Task directions: Set down exactly the lines below between the line holding "intros Hp. destruct" and the line holding "Lemma normal_drive path", inclusive; no other line belongs in the answer.

Task material:
════════
Lemma render_units (P : Z -> Prop) c st :
  P c -> Forall (Forall P) st -> Forall P (render c st).
Proof.
  intros Hc Hst. unfold render. apply (Forall_reverse (Forall P)) in Hst. revert Hst.
  generalize (reverse st) as l. induction l as [|x [|y l] IH]; intros Hl; [constructor| |].
  - by apply Forall_cons in Hl as [? _].
  - apply Forall_cons in Hl as [Hx Hl]. cbn [join_with]. rewrite !Forall_app. 
    split; [done|]. split; [by repeat constructor|]. by apply IH.
Qed.

Lemma resolve_units (P : Z -> Prop) allow path :
  P CHAR_DOT -> Forall P path -> Forall (Forall P) (resolve_stack allow (win32_segments path)).
Proof.
  intros Hd Hp. unfold resolve_stack, segments.
  pose proof (split_on_units P (fun c => isPathSeparator (Some c)) [] path ltac:(constructor) Hp) as Hs.
  assert (Hgen : forall l st, Forall (Forall P) l -> Forall (Forall P) st ->
                 Forall (Forall P) (foldl (push allow) st l)).
  { induction l as [|x l IH]; intros st Hl Hst; [done|]. apply Forall_cons in Hl as [Hx Hl].
    cbn [foldl]. apply IH; [done|]. by apply push_units. }
  apply Hgen; [done|constructor].
Qed.

Lemma colon_free_drive (path : jsstr) : Forall (fun c => c <> CHAR_COLON) path -> drive_start path = 0.
Proof.
  intros Hp. destruct (drive_split path) as (pre & rest & -> & -> & [->|(c & -> & _)]); [done|].
  apply Forall_app in Hp as [Hp _]. by repeat (apply Forall_cons in Hp as [? Hp]).
Qed.

(** The paths whose normal form cannot be taken for a drive: absolute ones,
    those with a drive prefix, and those without a colon. *)
Definition no_stray_drive (path : jsstr) : Prop :=
  isAbsolute_s path = true \/ drive_start path = 2 \/ Forall (fun c => c <> CHAR_COLON) path.

Lemma normal_drive path :
  path <> [] -> no_stray_drive path ->
  let m := match_root path in
  forall tr, rm_device m = [] -> rm_isAbsolute m = false ->
  drive_start (tail_text (rm_isAbsolute m) tr (rest_stack path)) = 0.
Proof.
  intros Hne Hp m tr Hdev Habs. destruct (match_root_ok path Hne) as [_ Hr Ha Hd Hz].
  fold m in Hr, Ha, Hd, Hz. specialize (Hd Hdev). specialize (Hz Hdev Habs).
  destruct Hp as [Hp|[Hp|Hp]]; [congruence|lia|]. apply colon_free_drive.
  assert (Hst : Forall (Forall (fun c => c <> CHAR_COLON)) (rest_stack path)).
  { unfold rest_stack. fold m. apply resolve_units; [done|]. rewrite Hz.
    pose proof (slice_from_suffix [] path) as E. change (len []) with 0 in E. cbn [app] in E. by rewrite E. }
  unfold tail_text. destruct (rest_stack path) as [|s st].
  - destruct (rm_isAbsolute m), tr; by repeat constructor.
  - apply Forall_app. split; [by apply render_units|]. destruct tr; by repeat constructor.
Qed.

(** on Windows [normalize] is idempotent and keeps absolute paths absolute
    and relative ones relative, for every path that is absolute, has a drive
    prefix or has no colon. *)
Theorem win32_normalize_stable (path : jsstr) :
  no_stray_drive path ->
  exists q, normalize (JString path) = Ok q
    /\ normalize (JString q) = Ok q
    /\ isAbsolute (JString q) = isAbsolute (JString path).
Proof.
  intros Hp. unfold normalize, isAbsolute. cbn [rbind assertPath]. eexists. split; [done|].
  destruct (decide (path = [])) as [->|Hne]; [done|].
  rewrite (normalize_is_wform path Hne).
  pose proof (normal_drive path Hne Hp) as Hd. cbv zeta in Hd.
  destruct (match_root_ok path Hne) as [Hdev _ Ha _ _]. pose proof (rest_stack_normal path) as Hst.
  set (tr := isPathSeparator _). specialize (Hd tr).
  set (q := wform _ _ _ _). assert (Hq : normalize_s q = q) by (by apply normalize_wform_fixed).
  split; [by rewrite Hq|]. destruct (wform_root _ _ tr _ Hdev Hst Hd) as (_ & E & _). fold q in E.
  f_equal. rewrite Ha. destruct (decide (q = [])) as [Eq|Hqne].
  - exfalso. rewrite Eq in Hq. discriminate Hq.
  - by destruct (match_root_ok q Hqne) as [_ _ -> _ _].
Qed.

(** A relative path becomes absolute when a [.] segment hides a drive prefix,
    and [normalize] is then not idempotent either. *)
Example win32_normalize_stray_drive :
  isAbsolute (JString (js "./C:/x")) = Ok false
  /\ normalize (JString (js "./C:/x")) = Ok (js "C:\x")
  /\ isAbsolute (JString (js "C:\x")) = Ok true
  /\ normalize (JString (js "./C:")) = Ok (js "C:")
  /\ normalize (JString (js "C:")) = Ok (js "C:.").
Proof. repeat split. Qed.

(** ** Joining *)

Definition two_seps (s : jsstr) : bool :=
  isPathSeparator (charCodeAt s 0) && isPathSeparator (charCodeAt s 1).

(** A name behind exactly two separators, as UNC paths start. *)
Definition unc_like (s : jsstr) : bool :=
  two_seps s && match charCodeAt s 2 with Some c => negb (isPathSeparator (Some c)) | None => false end.

Lemma match_root_no_unc path :
  two_seps path = false ->
  rm_device (match_root path) = []
  \/ exists l, rm_device (match_root path) = [l; CHAR_COLON] /\ is_letter l = true.
Proof.
  unfold two_seps. intros Hs. destruct path as [|c [|b path]]; [by left| |].
  - left. unfold match_root. rewrite code_head. change (1 <? len [c]) with false.
    by destruct (isPathSeparator (Some c)).
  - change (charCodeAt (c :: b :: path) 0) with (Some c) in Hs.
    change (charCodeAt (c :: b :: path) 1) with (Some b) in Hs.
    destruct (is_letter c) eqn:Hl; [destruct (decide (b = CHAR_COLON)) as [->|Hb]|].
    + right. exists c. rewrite match_root_drive by done. by destruct (isPathSeparator (head path)).
    + left. unfold match_root. rewrite code_head, letter_sep by done.
      unfold is_letter in Hl. rewrite Hl. change (charCodeAt (c :: b :: path) 1) with (Some b).
      cbn [is_code]. destruct (Z.eqb_spec b CHAR_COLON); [done|]. by destruct (1 <? _).
    + left. unfold match_root. rewrite code_head. unfold is_letter in Hl. rewrite Hl.
      change (charCodeAt (c :: b :: path) 1) with (Some b).
      destruct (isPathSeparator (Some c)); cbn [andb] in Hs; [rewrite Hs|]; by destruct (1 <? _).
Qed.

Lemma two_seps_head c q : isPathSeparator (Some c) = false -> two_seps (c :: q) = false.
Proof. intros Hc. unfold two_seps. by rewrite code_head, Hc. Qed.

Lemma two_seps_second a c q : isPathSeparator (Some c) = false -> two_seps (a :: c :: q) = false.
Proof.
  intros Hc. unfold two_seps. change (charCodeAt (a :: c :: q) 1) with (Some c).
  by rewrite Hc, andb_false_r.
Qed.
════════
Result below:
  intros Hp. destruct (drive_split path) as (pre & rest & -> & -> & [->|(c & -> & _)]); [done|].
  apply Forall_app in Hp as [Hp _]. by repeat (apply Forall_cons in Hp as [? Hp]).
Qed.

(** The paths whose normal form cannot be taken for a drive: absolute ones,
    those with a drive prefix, and those without a colon. *)
Definition no_stray_drive (path : jsstr) : Prop :=
  isAbsolute_s path = true \/ drive_start path = 2 \/ Forall (fun c => c <> CHAR_COLON) path.

Lemma normal_drive path :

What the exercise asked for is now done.